Tensions flare at East Allegheny school board meeting; teachers continue strike
September 3, 2014 6:07 AM
East Allegheny teachers, joined by some parents and students, walk the picket line at the entrance to the East Allegheny school campus on Jacks Run Road, home to the high school and Logan Middle School.
Teachers with the East Allegheny School District wave to drivers passing by as they walk the picket line today in front of the middle and high schools in North Versailles.
Teachers with the East Allegheny School District picket at the entrance to the high school and Logan Middle School in North Versailles. The district's 133 teachers decided to strike today despite last-ditch efforts to resolve contract disputes before the would-be first day of school.
Teachers picket outside East Allegheny High School and Logan Middle School this morning.
East Allegheny teachers went on strike today, which would have been the first day of school for students.
By Molly Born and Lexi Belcufine / Pittsburgh Post-Gazette
A banging gavel trying to reel in a rowdy crowd at the East Allegheny school board meeting could hardly be heard over teachers -- who had stood all day on the picket line -- cheering for their allies.

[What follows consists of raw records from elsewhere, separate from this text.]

Lemma put_bytes_spec buf l m :
  owned m buf (length l) -> put_bytes buf l m = Ok (buf + Z.of_nat (length l), upd m buf l).
Proof.
  revert buf m. induction l as [|c l IH]; intros buf m H; simpl; [by rewrite Z.add_0_r|].
  apply owned_S in H as [H0 H]. rewrite (bind_ok _ _ _ _ _ (store8_ok _ _ _ H0)).
  rewrite IH by (by apply owned_insert). do 2 f_equal. lia.
Qed.

Lemma length_num_text v b w p :
  Z.of_nat (length (num_text v b w p)) = Z.max w (Z.of_nat (length (digits_of 64 v b))).
Proof.
  unfold num_text. rewrite length_app, length_replicate, length_reverse, length_fmap. lia.
Qed.

Lemma ksprint_int_spec m buf v b w p :
  0 <= v < 2 ^ 64 -> 2 <= b <= 16 -> w <= 65 -> owned m buf (length (num_text v b w p)) ->
  ksprint_int buf v b w p m =
    Ok (buf + Z.of_nat (length (num_text v b w p)), upd m buf (num_text v b w p)).
Proof.
  intros Hv Hb Hw Ho. unfold ksprint_int.
  rewrite (bind_ok _ _ _ _ _ (digit_loop_spec 64 v b [] m Hb Hv ltac:(lia) ltac:(simpl; lia))).
  pose proof (length_digits_of 64 v b). cbn [app].
  erewrite bind_ok by (apply pad_loop_spec; rewrite length_fmap; lia).
  rewrite reverse_app, reverse_replicate. by rewrite put_bytes_spec.
Qed.

(** *** Reading a number back *)

Definition char_digit (c : Z) : Z := if c <? 97 then c - 48 else c - 87.

(** The value of a number in a field padded with blanks or zeros. *)
Definition read_num (base : Z) (l : list Z) : Z :=
  fold_left (fun acc c => acc * base + char_digit c) (filter (.≠ 32) l) 0.
(* ===== verification/Tar.v ===== *)
(** * Initial ramdisk

    Models [kernel/fs/initrd.c] and [kernel/include/fs/tar.h]: the lookup of a
    file in a ustar archive in memory.

    - The archive is bytes of the memory of [Strings]; a field of a header is
      at its offset in [tar_header_t] (the structure is packed).
    - [archive] is the specification: what a sequence of entries looks like in
      memory, and [find_entry] what a lookup in it must answer. *)

From S2P Require Import Prelude Strings.

(** ** Data *)

(** [tar_base], [tar_limit] *)
Record tar := mkTar { tar_base : Z; tar_limit : Z }.

Definition tar_header_t : layout :=
  [("name", 100); ("mode", 8); ("uid", 8); ("gid", 8); ("size", 12); ("mtime", 12); ("chksum", 8); ("typeflag", 1);
   ("linkname", 100); ("magic", 6); ("version", 2); ("uname", 32); ("gname", 32); ("devmajor", 8); ("devminor", 8);
   ("prefix", 155)]%string.

Definition off_name : Z := Eval vm_compute in offset_of tar_header_t "name".
Definition off_size : Z := Eval vm_compute in offset_of tar_header_t "size".
Definition off_magic : Z := Eval vm_compute in offset_of tar_header_t "magic".

(** ["ustar"] *)
Definition ustar : list Z := [117; 115; 116; 97; 114].

(** ** Operations *)

Definition tar_init (address size : Z) : tar := mkTar address size.

(** [for (int i = 0; i < size && s[i] >= '0' && s[i] <= '7'; i++)], [k]
    iterations left *)
Fixpoint octal_loop (k : nat) (s res : Z) : M mem Z :=
  match k with
  | O => ret res
  | S k =>
    c <- load8 s ;;
    if (48 <=? c) && (c <=? 55) then octal_loop k (s + 1) (w64 (res * 8 + (c - 48)))
    else ret res
  end.
Definition octal_to_int (s : Z) (size : nat) : M mem Z := octal_loop size s 0.

(** [memcmp] of memory with the bytes of a string literal *)
Fixpoint memcmp_lit (p : Z) (l : list Z) : M mem Z :=
  match l with
  | [] => ret 0
  | b :: l =>
    a <- load8 p ;;
    if negb (a =? b) then ret (if a <? b then -1 else 1) else memcmp_lit (p + 1) l
  end.

(** [while (header < end && header->name[0] != 0)]: the address and, when the
    file was found, the value of [*out_size] *)
Fixpoint lookup_loop (fuel : nat) (header endp filename : Z) : M mem (Z * option Z) :=
  if negb (header <? endp) then ret (NULL, None) else
  match fuel with
  | O => hang
  | S fuel =>
    c <- load8 (header + off_name) ;;
    if c =? 0 then ret (NULL, None) else
    d <- memcmp_lit (header + off_magic) ustar ;;
    if d =? 0 then
      size <- octal_to_int (header + off_size) 12 ;;
      e <- strcmp (header + off_name) filename ;;
      if e =? 0 then ret (w64 (header + 512), Some size) else
      let offset := w64 (512 + Z.land (w64 (size + 511)) (w64 (Z.lnot 511))) in
      lookup_loop fuel (w64 (header + offset)) endp filename
    else ret (NULL, None)
  end.

(** An entry takes at least 512 bytes, so an archive of [tar_limit] bytes has
    at most [tar_limit / 512 + 1] of them. *)
Definition tar_lookup (t : tar) (filename : Z) : M mem (Z * option Z) :=
  lookup_loop (Z.to_nat (tar_limit t / 512 + 1)) (tar_base t) (w64 (tar_base t + tar_limit t)) filename.

(** ** Specification *)

(** The value of the octal digits at the start of a field. *)
Fixpoint octal_value (l : list Z) (acc : Z) : Z :=
  match l with
  | c :: l => if (48 <=? c) && (c <=? 55) then octal_value l (acc * 8 + (c - 48)) else acc
  | [] => acc
  end.

(** The space an entry takes: its header and its data in 512-byte blocks. *)
Definition entry_space (size : Z) : Z := 512 + (size + 511) / 512 * 512.

(** The entries, name and size, of the archive from [a] to [endp]: it ends at
    the limit or at a block that starts with a NUL. *)
Inductive archive (m : mem) (endp : Z) : Z -> list (list Z * Z) -> Prop :=
| ar_limit a : endp <= a -> archive m endp a []
| ar_end a : a < endp -> m !! a = Some 0 -> archive m endp a []
| ar_entry a name size f es :
    a < endp -> name <> [] -> cstr m a name -> cells m (a + off_magic) ustar ->
    cells m (a + off_size) f -> length f = 12%nat -> octal_value f 0 = size ->
    archive m endp (a + entry_space size) es ->
    archive m endp a ((name, size) :: es).

(** The address of the data and the size of the first entry with a name. *)
Fixpoint find_entry (a : Z) (es : list (list Z * Z)) (name : list Z) : option (Z * Z) :=
  match es with
  | [] => None
  | (n, size) :: es =>
    if bool_decide (n = name) then Some (a + 512, size) else find_entry (a + entry_space size) es name
  end.

(** ** Sizes *)

Lemma octal_value_range l acc : 0 <= acc -> acc <= octal_value l acc < (acc + 1) * 8 ^ Z.of_nat (length l).
Proof.
  revert acc. induction l as [|c l IH]; intros acc Ha; cbn [octal_value length]; [simpl; lia|].
  rewrite Nat2Z.inj_succ, Z.pow_succ_r by lia. pose proof (Z.pow_pos_nonneg 8 (Z.of_nat (length l))).
  destruct ((48 <=? c) && (c <=? 55)) eqn:E; [|nia].
  apply andb_true_iff in E as [E1%Z.leb_le E2%Z.leb_le]. specialize (IH (acc * 8 + (c - 48)) ltac:(lia)). nia.
Qed.

Lemma octal_value_12 f : length f = 12%nat -> 0 <= octal_value f 0 < 2 ^ 36.
Proof. intros Hf. pose proof (octal_value_range f 0 ltac:(lia)) as H. by rewrite Hf in H. Qed.

Lemma octal_loop_spec f s res m :
  cells m s f -> 0 <= res -> (res + 1) * 8 ^ Z.of_nat (length f) < 2 ^ 64 ->
  octal_loop (length f) s res m = Ok (octal_value f res, m).
Proof.
  revert s res. induction f as [|c f IH]; intros s res Hf Hr Hb; [done|].
  apply cells_cons in Hf as [H0 Hf]. cbn [length octal_loop octal_value] in *.
  rewrite Nat2Z.inj_succ, Z.pow_succ_r in Hb by lia.
  pose proof (Z.pow_pos_nonneg 8 (Z.of_nat (length f))).
  rewrite (bind_ok _ _ _ _ _ (load8_ok _ _ _ H0)).
  destruct ((48 <=? c) && (c <=? 55)) eqn:E; [|done].
  apply andb_true_iff in E as [E1%Z.leb_le E2%Z.leb_le].
  rewrite w64_small by nia. apply IH; [done|lia|nia].
Qed.

Lemma round_512 x : 0 <= x < 2 ^ 63 -> Z.land (w64 (x + 511)) (w64 (Z.lnot 511)) = (x + 511) / 512 * 512.
Proof.
  intros Hx. rewrite w64_small by lia. change 511 with (Z.ones 9) at 2.
  rewrite land_lnot_ones by lia. change (2 ^ 9) with 512. pose proof (Z.div_mod (x + 511) 512). lia.
Qed.

Lemma entry_space_range size : 0 <= size < 2 ^ 36 -> 512 <= entry_space size < 2 ^ 37.
Proof. intros H. unfold entry_space. Z.div_mod_to_equations; lia. Qed.

Lemma memcmp_lit_spec m p l l' :
  cells m p l -> length l = length l' -> memcmp_lit p l' m = Ok (lex l l', m).
Proof.
  revert p l'. induction l as [|a l IH]; intros p [|b l'] Hc Hl; try done.
  apply cells_cons in Hc as [H0 Hc]. cbn [memcmp_lit lex].
  rewrite (bind_ok _ _ _ _ _ (load8_ok _ _ _ H0)). destruct (a =? b); [|done]. simpl.
  apply IH; [done|by injection Hl].
Qed.

Lemma strcmp_spec m s1 s2 l1 l2 :
  cstr m s1 l1 -> cstr m s2 l2 -> exists r, strcmp s1 s2 m = Ok (r, m) /\ (r =? 0) = bool_decide (l1 = l2).
Proof.
  intros H1 H2. destruct (strcmp_loop_spec l1 l2 (S (size m)) s1 s2 m) as (r & E & Hs); [done..|by eapply cstr_fuel|].
  exists r. split; [done|]. symmetry.
  destruct (Z.eqb_spec r 0) as [->|]; [apply bool_decide_true|apply bool_decide_false]; rewrite <-lex_eq; lia.
Qed.

(** ** Lookup *)

Lemma lookup_loop_spec m endp a es fuel filename name :
  archive m endp a es -> cstr m filename name -> 0 <= a -> endp + 2 ^ 38 < 2 ^ 64 ->
  endp - a <= Z.of_nat fuel * 512 ->
  lookup_loop fuel a endp filename m =
    Ok (match find_entry a es name with Some (p, size) => (p, Some size) | None => (NULL, None) end, m).
Proof.
  intros Har Hf. revert fuel. induction Har as [a Ha|a Ha H0|a n size f es Ha Hne Hn Hm Hs Hl Hv _ IH];
    intros fuel Ha0 He Hfu.
  - destruct fuel; cbn [lookup_loop]; (destruct (Z.ltb_spec a endp); [lia|done]).
  - destruct fuel as [|fuel]; cbn [lookup_loop]; (destruct (Z.ltb_spec a endp); [|lia]); [lia|].
    cbn [negb]. unfold off_name. rewrite Z.add_0_r. by rewrite (bind_ok _ _ _ _ _ (load8_ok _ _ _ H0)).
  - destruct fuel as [|fuel]; cbn [lookup_loop]; (destruct (Z.ltb_spec a endp); [|lia]); [lia|].
    cbn [negb]. unfold off_name. rewrite Z.add_0_r. destruct n as [|c n]; [done|].
    pose proof Hn as [Hc Hr]. cbn [app] in Hc. apply cells_cons in Hc as [H0 _]. apply Forall_cons in Hr as [Hc _].
    rewrite (bind_ok _ _ _ _ _ (load8_ok _ _ _ H0)). destruct (Z.eqb_spec c 0); [lia|].
    rewrite (bind_ok _ _ _ _ _ (memcmp_lit_spec _ _ _ ustar Hm eq_refl)).
    rewrite (proj2 (lex_eq ustar ustar) eq_refl). cbn [Z.eqb].
    pose proof (octal_value_12 f Hl) as Hsz. rewrite Hv in Hsz.
    pose proof (octal_loop_spec f _ 0 m Hs ltac:(lia) ltac:(by rewrite Hl)) as Eo. rewrite Hl, Hv in Eo.
    unfold octal_to_int. rewrite (bind_ok _ _ _ _ _ Eo).
    destruct (strcmp_spec m a filename _ _ Hn Hf) as (r & Er & Eb). rewrite (bind_ok _ _ _ _ _ Er), Eb.
    cbn [find_entry]. destruct (bool_decide (c :: n = name)); [by rewrite w64_small by lia|].
    pose proof (entry_space_range size Hsz) as Hes. cbv zeta.
    rewrite round_512, (w64_small (512 + _)) by (fold (entry_space size); lia).
    fold (entry_space size). rewrite (w64_small (a + entry_space size)) by lia. apply IH; lia.
Qed.

Lemma octal_loop_range k s res m r m' :
  octal_loop k s res m = Ok (r, m') -> 0 <= res -> (res + 1) * 8 ^ Z.of_nat k < 2 ^ 64 ->
  0 <= r < (res + 1) * 8 ^ Z.of_nat k.
Proof.
  revert s res m. induction k as [|k IH]; intros s res m; cbn [octal_loop].
  - intros [= <- <-] ? ?. simpl. lia.
  - intros (c & m1 & E1 & E)%bind_inv Hr Hb.
    rewrite Nat2Z.inj_succ, Z.pow_succ_r in Hb |- * by lia. pose proof (Z.pow_pos_nonneg 8 (Z.of_nat k)).
    destruct ((48 <=? c) && (c <=? 55)) eqn:Ec; [|injection E as <- <-; nia].
    apply andb_true_iff in Ec as [E2%Z.leb_le E3%Z.leb_le].
    rewrite w64_small in E by nia. apply IH in E; nia.
Qed.

Lemma load8_no_hang a m : load8 a m <> Hang.
Proof. unfold load8, bind, get, deref. by destruct (m !! a). Qed.

Lemma octal_loop_no_hang k s res m : octal_loop k s res m <> Hang.
Proof.
  revert s res m. induction k as [|k IH]; intros s res m; [done|].
  intros [?%load8_no_hang | (c & m' & _ & H)]%bind_hang; [done|].
  destruct ((48 <=? c) && (c <=? 55)); [by apply IH in H|done].
Qed.

Lemma memcmp_lit_no_hang p l m : memcmp_lit p l m <> Hang.
Proof.
  revert p m. induction l as [|b l IH]; intros p m; [done|].
  intros [?%load8_no_hang | (a & m' & _ & H)]%bind_hang; [done|].
  destruct (a =? b); [by apply IH in H|done].
Qed.

Lemma lookup_loop_no_hang fuel a endp filename m :
  0 <= a -> endp + 2 ^ 38 < 2 ^ 64 -> endp - a <= Z.of_nat fuel * 512 ->
  lookup_loop fuel a endp filename m <> Hang.
Proof.
  revert a m. induction fuel as [|fuel IH]; intros a m Ha He Hf; cbn [lookup_loop];
    (destruct (Z.ltb_spec a endp); [|done]); [lia|]. cbn [negb].
  intros [?%load8_no_hang | (c & m1 & _ & H1)]%bind_hang; [done|]. destruct (c =? 0); [done|].
  apply bind_hang in H1 as [?%memcmp_lit_no_hang | (d & m2 & _ & H2)]; [done|]. destruct (d =? 0); [|done].
  apply bind_hang in H2 as [?%octal_loop_no_hang | (size & m3 & E3 & H3)]; [done|].
  apply octal_loop_range in E3; [|lia|done]. change (0 <= size < 2 ^ 36) in E3.
  apply bind_hang in H3 as [?%strcmp_no_hang | (e & m4 & _ & H4)]; [done|]. destruct (e =? 0); [done|].
  pose proof (entry_space_range size E3) as Hes. revert H4. cbv zeta.
  rewrite round_512, (w64_small (512 + _)) by (fold (entry_space size); lia).
  fold (entry_space size). rewrite (w64_small (a + entry_space size)) by lia. apply IH; lia.
Qed.

(** C22: looking a file up in an archive finds it: on memory that holds the
    entries of a ustar archive, tar_lookup answers the address of the data and
    the size of the first entry with the name asked for, or null when no entry
    has it, and changes no memory. *)
Theorem tar_lookup_correct m base limit es filename name :
  archive m (base + limit) base es -> cstr m filename name ->
  0 <= base -> 0 <= limit -> base + limit + 2 ^ 38 < 2 ^ 64 ->
  tar_lookup (tar_init base limit) filename m =
    Ok (match find_entry base es name with Some (p, size) => (p, Some size) | None => (NULL, None) end, m).
Proof.
  intros Har Hf Hb Hl Hw. unfold tar_lookup. cbn [tar_base tar_limit tar_init]. rewrite w64_small by lia.
  apply lookup_loop_spec; [done..|]. Z.div_mod_to_equations; lia.
Qed.

(** tar_lookup returns (or faults) on every memory, whatever bytes the
    archive holds: a header advances the search by at least its own 512 bytes,
    so it reaches the limit. *)
Theorem tar_lookup_terminates m base limit filename :
  0 <= base -> 0 <= limit -> base + limit + 2 ^ 38 < 2 ^ 64 ->
  tar_lookup (tar_init base limit) filename m <> Hang.
Proof.
  intros Hb Hl Hw. unfold tar_lookup. cbn [tar_base tar_limit tar_init]. rewrite w64_small by lia.
  apply lookup_loop_no_hang; [done..|]. Z.div_mod_to_equations; lia.
Qed.

(** ** Witnesses *)

(** An archive of "a" (5 bytes) and "b" (0 bytes) at 512, the names looked up
    after it at 100 and 110 *)
Definition demo_header (name size : Z) : list Z :=
  [name] ++ replicate 123 0 ++ replicate 10 48 ++ [size; 0] ++ replicate 121 0 ++ ustar ++ replicate 250 0.
Definition tar_mem : mem :=
  list_to_map (imap (fun i v => (512 + Z.of_nat i, v))
    (demo_header 97 53 ++ [104; 101; 108; 108; 111] ++ replicate 507 0 ++ demo_header 98 48))
  ∪ list_to_map [(100, 98); (101, 0); (110, 99); (111, 0)].

Lemma demo_archive : archive tar_mem (512 + 1536) 512 [([97], 5); ([98], 0)].
Proof.
  eapply (ar_entry _ _ _ [97] 5 (replicate 10 48 ++ [53; 0]));
    [lia|done|apply cstr_decide; by vm_compute|apply cells_decide; by vm_compute..|done|done|].
  eapply (ar_entry _ _ _ [98] 0 (replicate 10 48 ++ [48; 0]));
    [done|done|apply cstr_decide; by vm_compute|apply cells_decide; by vm_compute..|done|done|].
  by apply ar_limit.
Qed.

Lemma tar_lookup_correct_witness :
  tar_lookup (tar_init 512 1536) 100 tar_mem = Ok ((2048, Some 0), tar_mem).
Proof.
  exact (tar_lookup_correct tar_mem 512 1536 [([97], 5); ([98], 0)] 100 [98] demo_archive
    ltac:(apply cstr_decide; by vm_compute) ltac:(lia) ltac:(lia) ltac:(lia)).
Defined.

Lemma tar_lookup_terminates_witness : tar_lookup (tar_init 512 1536) 110 tar_mem <> Hang.
Proof. exact (tar_lookup_terminates tar_mem 512 1536 110 ltac:(lia) ltac:(lia) ltac:(lia)). Defined.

Today, those teachers enter their second day of picketing following a contract dispute with the board, focusing mainly on teacher salaries, with no end in sight.
“Do you see my hair? I’m not cutting it” until there’s a resolution, Superintendent Roger D'Emidio said after the meeting Tuesday night.
East Allegheny School District teachers strike
It’ll grow down to his ankles, he expects.
For the district to offer 180 days of instruction by June 15, 2015, the strike can last until Sept. 23, with teachers returning the next day, state education department spokesman Tim Eller said.
Despite the strike, some after-school activities continue. Coaches who are not teachers are holding activities, and teachers who coach cannot participate, school board president Gerri C. McCullough said. Volunteers are also helping, as in the case of the band, which has a large booster club and parents with clearances.
On Tuesday morning, dressed in blue T-shirts, all 133 teachers held signs in support of their union at four sites, including both entrances to the campus and along Route 30, organizers said. Some students marched alongside their teachers. Members of the community brought food and drinks for the picketers.
“We all want to be there for our kids,” Cheryl Ihnat, East Allegheny Education Association president, told reporters Tuesday, “but simultaneously it is our livelihood, as well.”
Despite efforts in the past week, including a Friday evening session, the association and board have failed to agree on the terms of a new contract. The teachers have worked without a contract since 2012.
Ms. Ihnat said Tuesday morning that she provided Mr. D'Emidio written details of the union's latest proposal for a five-year contract that includes a two-and-a-half year pay freeze. It was discussed -- but not formally proposed -- during talks on Friday, she said.
In that plan, the union suggests pay freezes in the 2012-13 and 2013-14 school years, and a step movement on the salary scale in the second half of the third work year. Plus, it says, teachers at the top of the scale would receive $500.
The district proposed a five-year contract, in which salaries would be frozen the first two school years, and in the 2014-15 school year, teachers would receive $1,100. During the 2015-16 school year and again in the 2016-17 school year, teachers would climb one step up the pay scale and those at the top would receive $800.
East Allegheny teachers follow a 16-step scale, which generally means it takes 16 years to reach the top.
In a statement, the district said it has made “the most aggressive financial proposal it could afford to make.” To meet teachers’ demands, the district said it would either need to significantly increase taxes or cut student programs, “neither of which seem appropriate under the circumstances.”
According to a statement on its website, the district is dealing with a more than $1 million deficit, largely because of pension and health-care costs, stagnant state funding and charter school costs.
No further negotiation meetings have been scheduled.
The 1,700-student district serves East McKeesport, North Versailles, Wilmerding and Wall and some middle and high school students from Duquesne.
At the board meeting, members opted to start the public comment session early to satisfy the several hundred people in attendance, at least a dozen of whom signed up to speak. About 80 percent of the teachers’ union was present.
Tensions flared. Some who took the microphone adamantly supported teachers. Others vehemently opposed tax increases.
Mike Paradine, an alumnus, parent and taxpayer, sparred with the board and demanded, “Stop battling with the educators.”
Others yet pleaded with the administration: Let the seniors attend classes and graduate on time. Mr. D'Emidio said the district does not have enough administrators to put them in classrooms with seniors.
Ms. Ihnat closed the public comment session by thanking the community for its support.
“I hope this isn’t just a one-night thing. I hope you continue to come, and that you continue to pay attention,” she said.